After returning to Russia Repin settled in Moscow. He was a frequent
visitor
in Abramtsevo – the country estate of Savva Mamontov,
one of the most famous Russian patrons of art. It was a very fruitful
period
in his creative activity. During 10-12 years Repin created the majority
of his famous paintings. In 1877, he started to paint religious processions
(krestny khod): Krestny Khod (Religious Procession)
in Kursk Gubernia (1880-1883). The composition was based on
the dramatic effect of different attitude of the participants of the
procession
to the wonder-working icon carried at the head of the procession. There
were two different versions of the picture. The second one, completed in
1883, became the most popular. At first glance, the spectator discovers
an abundance of social types and human characters in the crowd .

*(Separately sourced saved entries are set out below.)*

Lemma wf_lookup d p n : wf d → d_names d !! p = Some n → (n < d_next d)%N.
Proof.
  intros Hw Hn. destruct (decide (n < d_next d)%N) as [|Hge]; [done|]. exfalso.
  destruct (Hw n ltac:(lia)) as (_ & Hno & _). by apply (Hno p).
Qed.

Lemma aside_lookup d0 d p : wf d0 → aside d0 d → visible p → lookup_path d p = lookup_path d0 p.
Proof.
  intros Hw [Hn _ Hi _ _ _] Hp. unfold lookup_path. rewrite Hn by done.
  destruct (d_names d0 !! p) as [n|] eqn:E; [|done]. by rewrite Hi by (by eapply wf_lookup).
Qed.

Lemma aside_object d0 d p s : wf d0 → aside d0 d → visible p → object_at d p s ↔ object_at d0 p s.
Proof.
  intros Hw Ha Hp. unfold object_at. rewrite (aside_lookup d0 d p) by done.
  by destruct (as_same _ _ Ha) as (-> & _).
Qed.

(** The temporary file while the writer has it open: inode [fd], entry [temp],
    of which the rest of the directory knows nothing. *)
Record temp_file (d0 d : Disk) (fd : N) (temp : string) (i : Inode) : Prop := {
  tf_aside : aside d0 d;
  tf_fd : (d_next d0 ≤ fd < d_next d)%N;
  tf_name : d_names d !! temp = Some fd;
  tf_node : d_nodes d !! fd = Some i;
  tf_hidden : ¬ visible temp
}.
Definition proveSafeParentDirectory (expectation : SecureStateFileExpectation) : M bool :=
  let* directory := sys_open_dir true in
  match directory with
  | inl _ => mret false
  | inr _ =>
      let* info := sys_fstat_dir in
      let* _ := sys_close in
      mret (match info with
            | inl _ => false
            | inr st =>
                negb (differs (parentOwner expectation) (st_uid st)) &&
                negb (differs (parentGroup expectation) (st_gid st)) &&
                negb (bool_decide (exactParentMode expectation ≠ 0%Z) &&
                      bool_decide (st_mode st ≠ exactParentMode expectation))
            end)
  end.

Definition accepted_size (expectation : SecureStateFileExpectation) (hardMaxBytes : Z) : Z :=
  if decide (maxSize expectation ≠ 0%Z) then Z.min (maxSize expectation) hardMaxBytes else hardMaxBytes.

(** The checks on the descriptor before reading. *)
Definition acceptable (expectation : SecureStateFileExpectation) (accepted : Z) (st : Stat) : bool :=
  bool_decide (st_kind st = Regular) &&
  negb (differs (exp_owner expectation) (st_uid st)) &&
  negb (differs (exp_group expectation) (st_gid st)) &&
  negb (bool_decide (exactMode expectation ≠ 0%Z) && bool_decide (st_mode st ≠ exactMode expectation)) &&
  negb (bool_decide (forbiddenMode expectation ≠ 0%Z) &&
        bool_decide (Z.land (st_mode st) (forbiddenMode expectation) ≠ 0%Z)) &&
  negb (requireSingleLink expectation && bool_decide (st_nlink st ≠ 1%Z)) &&
  (st_size st <=? accepted)%Z.

(** [while (content.size() <= acceptedSize) read(...)]; [None]: an error. *)
Fixpoint bounded_read (turns : nat) (fd : N) (accepted : nat) (acc : string) : M (option string) :=
  if (accepted <? String.length acc)%nat then mret (Some acc)
  else
    match turns with
    | 0 => mret None
    | S turns =>
        let* t := read_once fd (String.length acc) in
        match t with
        | TurnEnd => mret (Some acc)
        | TurnError => mret None
        | TurnAgain => bounded_read turns fd accepted acc
        | TurnBytes s => bounded_read turns fd accepted (acc +:+ s)
        end
    end.

(** [while (secondCount < second.size()) pread(...)]. *)
Fixpoint second_read (turns : nat) (fd : N) (size : nat) (acc : string) : M (option string) :=
  if (size <=? String.length acc)%nat then mret (Some acc)
  else
    match turns with
    | 0 => mret None
    | S turns =>
        let* r := sys_read fd (String.length acc) (size - String.length acc) in
        match r with
        | inl e => if decide (e = EINTR) then second_read turns fd size acc else mret None
        | inr EmptyString => mret (Some acc)
        | inr s => second_read turns fd size (acc +:+ s)
        end
    end.

Definition same_times (a b : Stat) : bool :=
  bool_decide (st_mtim a = st_mtim b) && bool_decide (st_ctim a = st_ctim b).

Definition unchanged (before after : Stat) : bool :=
  bool_decide (st_dev after = st_dev before) && bool_decide (st_ino after = st_ino before) &&
  bool_decide (st_size after = st_size before) && same_times after before.

Definition close_and {A} (a : A) : M A := let* _ := sys_close in mret a.

Definition readSecureFileBounded (path : string) (expectation : SecureStateFileExpectation) (hardMaxBytes : Z)
  : M SecureStateReadResult :=
  if decide (hardMaxBytes = 0%Z) then mret unprovable
  else
    let* parent := proveSafeParentDirectory expectation in
    if negb parent then mret unprovable
    else
      let accepted := accepted_size expectation hardMaxBytes in
      let* descriptor := sys_open path in
      match descriptor with
      | inl e => mret (if decide (e = ENOENT) then missing else unprovable)
      | inr fd =>
          let* first := sys_fstat fd in
          match first with
          | inl _ => close_and unprovable
          | inr before =>
              if negb (acceptable expectation accepted before) then close_and unprovable
              else
                let* ticks := script_length in
                let* text := bounded_read (ticks + S (S (Z.to_nat accepted))) fd (Z.to_nat accepted) "" in
                match text with
                | None => close_and unprovable
                | Some text =>
                    if (accepted <? Z.of_nat (String.length text))%Z then close_and unprovable
                    else
                      let* second := sys_fstat fd in
                      match second with
                      | inl _ => close_and unprovable
                      | inr after =>
                          if negb (unchanged before after) then close_and unprovable
                          else
                            let* ticks := script_length in
                            let* again := second_read (ticks + S (S (String.length text))) fd
                                            (S (String.length text)) "" in
                            let same := match again with Some again => String.eqb again text | None => false end in
                            let* third := (if same then sys_fstat fd else mret (inl EIO)) in
                            let proved := match third with inr final => same_times final after | inl _ => false end in
                            if negb proved then close_and unprovable
                            else close_and (mkRead Proven text (target_of_stat before text))
                      end
                end
          end
      end.

Definition readSecureStateFile (path : string) (expectation : SecureStateFileExpectation) : M SecureStateReadResult :=
  readSecureFileBounded path expectation SECURE_STATE_READ_HARD_MAX_BYTES.

(** * What a proven read proves

    Other processes may act between any two system calls, as long as every
    change of an inode advances its change time. *)

Section sound.
Context (R : relation Disk) `{!PreOrder R}.
Hypothesis R_law : ∀ d d' n i, R d d' → d_nodes d !! n = Some i →
  d_dev d' = d_dev d ∧ ∃ i', d_nodes d' !! n = Some i' ∧ (i' = i ∨ (i_ctime i < i_ctime i')%Z).
(* ===== verification/StateStore.v ===== *)
(** The persistent incident state (fic/src/incident/IncidentStateStore): one
    severity token in one file, raised monotonically and cleared only durably.

    The store is written against an interface of file operations
    ([StateFiles]) whose laws say what each of them guarantees; the atomic
    writer and the secure reader discharge them ([real_files]). Diagnostic
    texts are left out. [fic_group] is the group id that
    [FileStats::resolve_owner_group] finds for the group fic. *)

From S2P Require Import Prelude Severity FileModel AtomicWriter AtomicFacts SecureRead.
Open Scope string_scope.
Open Scope nat_scope.
Open Scope file_scope.

(** * The interface to files *)

Class StateFiles := {
  sf_read : string → SecureStateFileExpectation → Z → M SecureStateReadResult;
  sf_write : string → string → AtomicWriteOptions → M (bool * AtomicWriteResult);
  sf_durable : string → AtomicTargetState → M bool;
  sf_absent : string → M bool;
  sf_remove : string → AtomicTargetState → M (bool * AtomicRemoveResult)
}.

Class StateFilesLaws `{StateFiles} := {
  law_read : ∀ path expectation hard,
    looks (sf_read path expectation hard) (λ d r, quiet_read path expectation (accepted_size expectation hard) d r);
  law_write : ∀ d path text options,
    wf d → visible path → rejectSymlink options = true → beforePublish options = None →
    runs (sf_write path text options) d (write_post d path text options);
  law_durable : ∀ d path expected,
    runs (sf_durable path expected) d (λ b d', if b then object_at d path expected ∧ d' = synced d else d' = d);
  law_absent : ∀ d path,
    runs (sf_absent path) d (λ b d', if b then lookup_path d path = None ∧ d' = synced d else d' = d ∨ d' = synced d);
  law_remove : ∀ d path expected, runs (sf_remove path expected) d (remove_post d path expected)
}.

#[export] Instance real_files : StateFiles := {|
  sf_read := readSecureFileBounded;
  sf_write := writeWithResult;
  sf_durable := ensureTargetDurableIfCurrentState;
  sf_absent := ensureTargetAbsentDurableIfCurrentState;
  sf_remove := removeIfCurrentState
|}.

#[export] Instance real_files_laws : StateFilesLaws.
Proof.
  split; simpl.
  - apply looks_secure_read.
  - apply write_runs.
  - apply durable_runs.
  - apply absent_runs.
  - apply remove_runs.
Qed.

(** * The content of the file *)

Definition newline_text : string := String (Ascii.ascii_of_nat 10) "".

Definition serialize (severity : IncidentSeverity) : string :=
  match incidentSeverityToken severity with Val token => token +:+ newline_text | Exn _ => newline_text end.
(* ===== verification/ResponseMode.v ===== *)
(** The response mode of the incident controller
    (fic/src/incident/IncidentResponseMode) and the decision of the PAM access
    gate (fic/src/incident/IncidentAccessGateCore).

    The mode is read from GLOBAL.conf by a strict parser of its own, which
    falls back to ACTIVE whenever the file is not proven or not well formed.
    The same file is read by the ordinary configuration handler
    ([ModuleConfig.load]); the two agree on every file the strict parser
    accepts. *)

From S2P Require Import Prelude Severity ConfigFile FileModel AtomicWriter SecureRead StateStore.
Open Scope string_scope.
Open Scope nat_scope.
Open Scope file_scope.

Inductive IncidentResponseMode := ModeOff | ModePassive | ModeActive.
#[export] Instance IncidentResponseMode_eq_dec : EqDecision IncidentResponseMode.
Proof. solve_decision. Defined.

Record IncidentResponseModeResult := mkMode {
  response_mode : IncidentResponseMode;
  mode_proven : bool;
  mode_diagnostic : string;
  configuredValue : string
}.

Definition incidentResponseModeToken (mode : IncidentResponseMode) : string :=
  match mode with ModeOff => "OFF" | ModePassive => "PASSIVE" | ModeActive => "ACTIVE" end.

(** The value of a default-constructed result. *)
Definition default_mode : IncidentResponseModeResult := mkMode ModeActive false "" "".

Definition unproven (reason : string) : IncidentResponseModeResult :=
  mkMode ModeActive false ("fallback ACTIVE: " +:+ reason) "".

(** * The strict parser *)

Definition schema_key : string := "_schema_version".
Definition status_key : string := "incident_response_mode.status".
Definition value_key : string := "incident_response_mode.value".

Fixpoint remove_spaces (s : string) : string :=
  match s with
  | EmptyString => ""
  | String c s' => if isspace c then remove_spaces s' else String c (remove_spaces s')
  end.
(* ===== verification/Json.v ===== *)
(** JSON values as the program reads and writes them (nlohmann::json).

    Only the queries the modelled code uses are here. Text is not modelled: the
    library's [parse] and [dump] are parameters where they occur. An object is
    the list of its members; the library keeps at most one per key. Of a
    floating-point number only its value rounded towards zero is kept. *)

From S2P Require Import Prelude.
Open Scope string_scope.

Inductive json :=
  | JNull
  | JBool (b : bool)
  | JUnsigned (n : Z)
  | JInteger (z : Z)
  | JFloat (truncated : Z)
  | JString (s : string)
  | JArray (items : list json)
  | JObject (members : list (string * json)).

(** The first member with this key. *)
Fixpoint member (key : string) (members : list (string * json)) : option json :=
  match members with
  | [] => None
  | (k, v) :: rest => if String.eqb k key then Some v else member key rest
  end.

Definition find (key : string) (j : json) : option json :=
  match j with JObject members => member key members | _ => None end.

Definition as_string (j : json) : option string := match j with JString s => Some s | _ => None end.
Definition as_bool (j : json) : option bool := match j with JBool b => Some b | _ => None end.
Definition as_unsigned (j : json) : option Z := match j with JUnsigned n => Some n | _ => None end.
Definition as_array (j : json) : option (list json) := match j with JArray l => Some l | _ => None end.

(** [is_number_integer] holds of both integer kinds. *)
Definition as_integer (j : json) : option Z :=
  match j with JUnsigned n => Some n | JInteger z => Some z | _ => None end.

(** [find] followed by the type test and [get]: the code fails when either does. *)
Definition string_at (key : string) (j : json) : option string := find key j ≫= as_string.
Definition bool_at (key : string) (j : json) : option bool := find key j ≫= as_bool.
Definition unsigned_at (key : string) (j : json) : option Z := find key j ≫= as_unsigned.
Definition integer_at (key : string) (j : json) : option Z := find key j ≫= as_integer.
Definition array_at (key : string) (j : json) : option (list json) := find key j ≫= as_array.

(** [is_object() && size() == n]. *)
Definition object_of_size (n : nat) (j : json) : bool :=
  match j with JObject members => bool_decide (length members = n) | _ => false end.

(** Takes a successful chain of queries and tests apart. *)
Ltac inv_chain H := repeat match type of H with
  | (?x ≫= _) = Some _ => destruct x eqn:?; simpl in H; [|discriminate H]
  | (if ?b then None else _) = Some _ => destruct b eqn:?; [discriminate H|]
  | (if ?b then _ else None) = Some _ => destruct b eqn:?; [|discriminate H]
  end.
(* ===== verification/JsonRead.v ===== *)
(** Reading and building JSON the way the mutation journal does it.

    nlohmann::json reports a missing member or a value of the wrong kind by
    throwing from [at], [get] and [value], while the code's own tests refuse
    the document. The two are kept apart: [Rejected] is a refusal the caller
    turns into a failed load, [Threw] is an exception nobody on the way
    catches. *)

From S2P Require Import Prelude Json.
Open Scope string_scope.
Open Scope nat_scope.

Inductive parsed (A : Type) : Type :=
  | Accepted (a : A)
  | Rejected
  | Threw.
Arguments Accepted {A} a.
Arguments Rejected {A}.
Arguments Threw {A}.

Definition pbind {A B} (m : parsed A) (k : A → parsed B) : parsed B :=
  match m with Accepted a => k a | Rejected => Rejected | Threw => Threw end.

Declare Scope parsed_scope.
Notation "'let?' x ':=' m 'in' k" := (pbind m (λ x, k))
  (at level 100, x pattern, m at next level, right associativity) : parsed_scope.
Notation "'require' b 'in' k" := (pbind (if b then Accepted tt else Rejected) (λ _, k))
  (at level 100, b at next level, right associativity) : parsed_scope.
Open Scope parsed_scope.

(** * Queries *)

(** [at]: throws on a missing member and on a value that is no object. *)
Definition json_at (key : string) (j : json) : parsed json :=
  match Json.find key j with Some v => Accepted v | None => Threw end.

(** [get<std::string>], [get<bool>] and the integer conversions. A number
    converts to any integer type by truncation to its width; only a type other
    than the library's own also takes a boolean. *)
Definition get_string (j : json) : parsed string := match j with JString s => Accepted s | _ => Threw end.
Definition get_bool (j : json) : parsed bool := match j with JBool b => Accepted b | _ => Threw end.

Definition number (j : json) : option Z :=
  match j with JUnsigned z | JInteger z | JFloat z => Some z | _ => None end.
Definition get_u64 (j : json) : parsed Z :=
  match number j with Some z => Accepted (z mod 2 ^ 64)%Z | None => Threw end.
Definition get_u32 (j : json) : parsed Z :=
  match j with
  | JBool b => Accepted (Z.b2z b)
  | _ => match number j with Some z => Accepted (z mod 2 ^ 32)%Z | None => Threw end
  end.
Definition signed64 (z : Z) : Z := ((z + 2 ^ 63) mod 2 ^ 64 - 2 ^ 63)%Z.
Definition get_i64 (j : json) : parsed Z :=
  match number j with Some z => Accepted (signed64 z) | None => Threw end.

(** [get<std::vector<std::string>>]. *)
Fixpoint get_all {A} (get : json → parsed A) (items : list json) : parsed (list A) :=
  match items with
  | [] => Accepted []
  | item :: rest => let? a := get item in let? l := get_all get rest in Accepted (a :: l)
  end.
Definition get_strings (j : json) : parsed (list string) :=
  match j with JArray items => get_all get_string items | _ => Threw end.

(** [value(key, default)]: the default for a missing member, an exception for
    one of another kind. *)
Definition value_or {A} (get : json → parsed A) (default : A) (key : string) (j : json) : parsed A :=
  match j with
  | JObject members => match member key members with Some v => get v | None => Accepted default end
  | _ => Threw
  end.
Definition value_string : string → json → parsed string := value_or get_string "".
Definition value_i64 : string → json → parsed Z := value_or get_i64 0%Z.

(** [find] and a type test: the code refuses when either fails. *)
Definition field {A} (get : json → option A) (key : string) (j : json) : parsed A :=
  match Json.find key j ≫= get with Some a => Accepted a | None => Rejected end.
Definition string_field : string → json → parsed string := field as_string.
Definition bool_field : string → json → parsed bool := field as_bool.
Definition unsigned_field : string → json → parsed Z := field as_unsigned.
Definition array_field : string → json → parsed (list json) := field as_array.

(** A member that is a string or null. *)
Definition as_optional_string (j : json) : option (option string) :=
  match j with JString s => Some (Some s) | JNull => Some None | _ => None end.
Definition optional_string_field : string → json → parsed (option string) := field as_optional_string.

(** A loop that pushes strings and refuses any other item. *)
Definition as_strings (j : json) : option (list string) := as_array j ≫= mapM as_string.

Definition is_object (j : json) : bool := match j with JObject _ => true | _ => false end.
Definition as_object (j : json) : option json := match j with JObject _ => Some j | _ => None end.
Definition object_field : string → json → parsed json := field as_object.

(** * Building *)

(** An object filled by assignments [value\[key\] = ...], in this order. *)
Definition fields (l : list (string * json)) : list (string * json) :=
  foldl (λ m kv, smap_set kv.1 kv.2 m) [] l.
Definition obj (l : list (string * json)) : json := JObject (fields l).

Definition jstrings (l : list string) : json := JArray (JString <$> l).
Definition joptional (o : option string) : json := match o with Some s => JString s | None => JNull end.

(** A signed number, as its text is read back: the library reads one that is
    not negative as unsigned. *)
Definition jsigned (z : Z) : json := if (0 <=? z)%Z then JUnsigned z else JInteger z.

(** * What is read from what was built *)

Fixpoint last_member (key : string) (found : option json) (l : list (string * json)) : option json :=
  match l with
  | [] => found
  | (k, v) :: l => last_member key (if String.eqb k key then Some v else found) l
  end.

Lemma member_set key k v (m : list (string * json)) :
  member key (smap_set k v m) = if String.eqb k key then Some v else member key m.
Proof.
  induction m as [|[k0 v0] m IH]; simpl; [done|]. destruct (String.compare k k0) eqn:E; simpl; [| |rewrite IH].
  - apply String.compare_eq_iff in E as ->. by destruct (String.eqb k0 key).
  - done.
  - destruct (String.eqb_spec k0 key) as [->|]; [|done]. destruct (String.eqb_spec k key) as [->|]; [|done].
    pose proof (cmp_refl key) as Hr. simpl in Hr. congruence.
Qed.

Lemma member_fields key m l :
  member key (foldl (λ m kv, smap_set kv.1 kv.2 m) m l) = last_member key (member key m) l.
Proof. revert m. induction l as [|[k v] l IH]; intros m; simpl; [done|]. by rewrite IH, member_set. Qed.

Lemma member_obj key l : member key (fields l) = last_member key None l.
Proof. apply member_fields. Qed.

Lemma find_obj key l : Json.find key (obj l) = last_member key None l.
Proof. apply member_obj. Qed.

Lemma value_or_obj {A} (get : json → parsed A) d key l :
  value_or get d key (obj l) = match last_member key None l with Some v => get v | None => Accepted d end.
Proof. unfold value_or, obj. by rewrite member_obj. Qed.

Lemma as_object_obj l : as_object (obj l) = Some (obj l).
Proof. done. Qed.
Lemma is_object_obj l : is_object (obj l) = true.
Proof. done. Qed.

Lemma fields_sorted l : StronglySorted clt (fields l).*1.
Proof.
  unfold fields. assert (smap_wf (@nil (string * json))) as Hwf by apply smap_wf_nil. revert Hwf.
  generalize (@nil (string * json)). induction l as [|[k v] l IH]; intros m Hwf; simpl; [done|].
  apply IH. by apply smap_set_wf.
Qed.

Lemma mapM_jstrings l : mapM as_string (JString <$> l) = Some l.
Proof. induction l as [|s l IH]; [done|]. rewrite fmap_cons. cbn [mapM]. simpl. by rewrite IH. Qed.

Lemma as_strings_jstrings l : as_strings (jstrings l) = Some l.
Proof. apply mapM_jstrings. Qed.

Lemma get_strings_jstrings l : get_strings (jstrings l) = Accepted l.
Proof.
  unfold get_strings, jstrings. induction l as [|s l IH]; [done|]. rewrite fmap_cons. cbn [get_all get_string pbind].
  by rewrite IH.
Qed.

Lemma as_optional_joptional o : as_optional_string (joptional o) = Some o.
Proof. by destruct o. Qed.

Lemma get_i64_jsigned z : (- 2 ^ 63 ≤ z < 2 ^ 63)%Z → get_i64 (jsigned z) = Accepted z.
Proof.
  intros Hz. assert (signed64 z = z) as Hs by (unfold signed64; rewrite Z.mod_small by lia; lia).
  unfold jsigned. destruct (0 <=? z)%Z; unfold get_i64; cbn [number]; by rewrite Hs.
Qed.

Lemma pbind_Accepted {A B} (m : parsed A) (k : A → parsed B) b :
  pbind m k = Accepted b ↔ ∃ a, m = Accepted a ∧ k a = Accepted b.
Proof. destruct m; simpl; naive_solver. Qed.

(** Takes a successful reading apart into the values read and the tests
    passed. *)
Ltac inv_read H := repeat match type of H with
  | pbind (if ?b then Accepted tt else Rejected) _ = Accepted _ => destruct b eqn:?; cbn [pbind] in H; [|discriminate H]
  | pbind ?m _ = Accepted _ => destruct m eqn:?; cbn [pbind] in H; [|discriminate H..]
  | (if ?b then _ else _) = Accepted _ => destruct b eqn:?; try discriminate H
  end.

(** Reads the members of an object whose keys are literals. *)
Ltac read_obj :=
  unfold string_field, bool_field, unsigned_field, array_field, optional_string_field, object_field, field, value_string,
    value_i64, json_at;
  repeat first [rewrite find_obj | rewrite value_or_obj];
  cbn [last_member String.eqb Ascii.eqb Bool.eqb option_bind base.mbind as_string as_bool as_unsigned as_array
       jstrings get_string get_bool pbind].
(** Discharged users that are there again become pending. *)
Fixpoint rearm (obligations : list IncidentSessionTarget) : Ctrl pass :=
  match obligations with
  | [] => ret (mkPass [] false true [])
  | target :: rest =>
      match runtimeObligation target with
      | Pending => p ← rearm rest; ret (pass_add target false true [] p)
      | Discharged =>
          lookup ← ask (LookupProvenUser (uid target) (canonicalName target));
          match lookup_status lookup with
          | NotProven => p ← rearm rest; ret (pass_add target false false ["discharged user target is unproven"] p)
          | Found => p ← rearm rest; ret (pass_add (with_obligation Pending target) true true [] p)
          | NotThere =>
              gone ← ask (VerifyUserRuntimeGone (with_identity no_user target));
              p ← rearm rest;
              ret (pass_add target false gone (fail_unless gone "discharged user runtime absence is unproven") p)
          end
      end
  end.

(** The durable snapshot of the re-armed obligations: whether it is there, and
    the store to write against from now on. *)
Definition persist_rearmed (store : TargetReadResult) (obligations : list IncidentSessionTarget)
  : Ctrl (bool * TargetReadResult * list string) :=
  written ← ask (TargetWrite store (tr_bootId store) (tr_generation store) obligations);
  if negb written then ret (false, store, ["re-arming user-runtime obligations could not be made durable"])
  else
    store ← ask TargetRead;
    current ← (if bool_decide (tr_provenance store = TProven) then
                 bootId ← ask BootId;
                 s ← get;
                 ret (store_is_current bootId store s && bool_decide (tr_targets store = obligations))
               else ret false);
    ret (current, store, fail_unless current "target store changed after durable re-arm").

(** Pending users are terminated and proven gone. *)
Fixpoint discharge (obligations : list IncidentSessionTarget) : Ctrl pass :=
  match obligations with
  | [] => ret (mkPass [] false true [])
  | target :: rest =>
      match runtimeObligation target with
      | Discharged => p ← discharge rest; ret (pass_add target false true [] p)
      | Pending =>
          lookup ← ask (LookupProvenUser (uid target) (canonicalName target));
          if bool_decide (lookup_status lookup = NotProven)
          then p ← discharge rest; ret (pass_add target false false ["registered user target is unproven"] p)
          else
            let found := bool_decide (lookup_status lookup = Found) in
            let user := with_identity (if found then lookup_user lookup else no_user) target in
            performed ← ask (TerminateUser user);
            let failures := fail_unless (performed || negb found) "user runtime termination failed" in
            gone ← ask (VerifyUserRuntimeGone user);
            p ← discharge rest;
            ret (if gone : bool then pass_add (with_obligation Discharged target) true true failures p
                  else pass_add target false false (failures ++ ["user runtime containment could not be proven"]) p)
      end
  end.

(** The users of a usable store: whether all are proven contained. *)
Definition contain_registered (store : TargetReadResult) : Ctrl (bool * list string) :=
  armed ← rearm (tr_targets store);
  durable ← (if p_changed armed then persist_rearmed store (p_targets armed) else ret (true, store, []));
  let '(rearmDurable, store, failures) := durable in
  done ← (if rearmDurable : bool then discharge (p_targets armed) else ret (mkPass [] false true []));
  persisted ← (if p_changed done then
                 bootId ← ask BootId;
                 ask (TargetWrite store bootId (tr_generation store) (p_targets done))
               else ret true);
  ret (p_proven armed && rearmDurable && p_proven done && persisted,
        p_failures armed ++ failures ++ p_failures done ++
        fail_unless persisted "discharging user-runtime obligations could not be made durable").

Definition contain_users (targetsUsable : bool) : Ctrl (bool * list string) :=
  store ← ask TargetRead;
  usable ← (if bool_decide (tr_provenance store = TProven) then
              bootId ← ask BootId;
              s ← get;
              ret (negb (String.eqb bootId "") && store_is_current bootId store s)
            else ret false);
  let failures := fail_unless usable "incident session target store is not usable" ++
                  fail_unless targetsUsable "session target registration is unproven" in
  if negb usable || negb targetsUsable then ret (false, failures)
  else contain_registered store.

(** The end of [applyContainment] for a severity that is not UNLOCKED. *)
Definition finish_containment (severity : IncidentSeverity) (status : ContainmentStatus) (failures : list string)
  : Ctrl IncidentResult :=
  let complete :=
    bool_decide (failures = []) &&
    (incidentSeverityLess severity Standard || (pamGateActive status && sessionsContained status)) &&
    (negb (bool_decide (severity = Isolate)) || (networkQuarantined status && userRuntimeContained status)) in
  let state := if complete then Active else Degraded in
  _ ← modify (λ s, set_runtime state (set_containment status s));
  ret (mkResult complete false Unlocked severity false false false state).

(** Removal of the reversible containment. *)
Definition release_containment (severity : IncidentSeverity) : Ctrl IncidentResult :=
  _ ← modify (set_forced false);
  ok ← ask (ApplyQuarantine false);
  let state := if ok then Inactive else Degraded in
  _ ← modify (λ s, set_runtime state (set_containment (mkContainment false true true false) s));
  ret (mkResult ok false Unlocked severity false false false state).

A series of paintings devoted to the revolution theme deserves special
attention. The artist was no doubt interested in creating the character
of a fighter for social justice. The range of social, spiritual and
psychological
problems, which attracted Repin, is revealed in his works: Unexpected
Return (1884) and Refusal from
the Confession (1879-1885).
Repin is the author of many portraits, which are an essential part of his
artistic heritage. Repin never painted faces, he painted real people,
managing
to show his models in their natural state, to reveal their way of
communicating
with the world: Portrait of the Composer Modest
Musorgsky (1881), Portrait of
the Surgeon Nikolay Pirogov (1881), Portrait
of the Author Alexey Pisemsky (1880), Portrait
of the Poet Afanasy Fet (1882), Portrait
of the Art Critic Vladimir Stasov (1883), and Portrait
of Leo Tolstoy (1887) and many others are distinguished by
the power of the visual characteristic and the economy and sharpness of
execution.
Repin rarely painted historical paintings. The most popular in this genre
is Ivan the Terrible and his son Ivan (1895). The expressive, intense
composition and psychological insight in rendering the characters produced
an unforgettable impression on the spectators. Another popular work of
the genre is The Reply of the Zaporozhian
Cossacks to Sultan Mahmoud IV (1880-1891). The faithfully rendered
spirit of the Zaporoguus freemen, who, according to the artist, had a
particularly
strong sense of “liberty, equality and fraternity” undoubtedly gives the
picture its significance. The contemporaries saw it as a symbol of the
Russian people throwing off their chains.
The last quarter of the 19th century is the best period in Repin’s work,
though his creative activity continued in the 20th century (the artist
died in 1930), he did not paint any masterpieces then. After the
bolsheviks’
revolution in 1917 he lived and worked in his estate Penates in Finland.
There is a Repin museum. The museum visitors have the opportunity of
gaining
a detailed knowledge of the artist's life and work.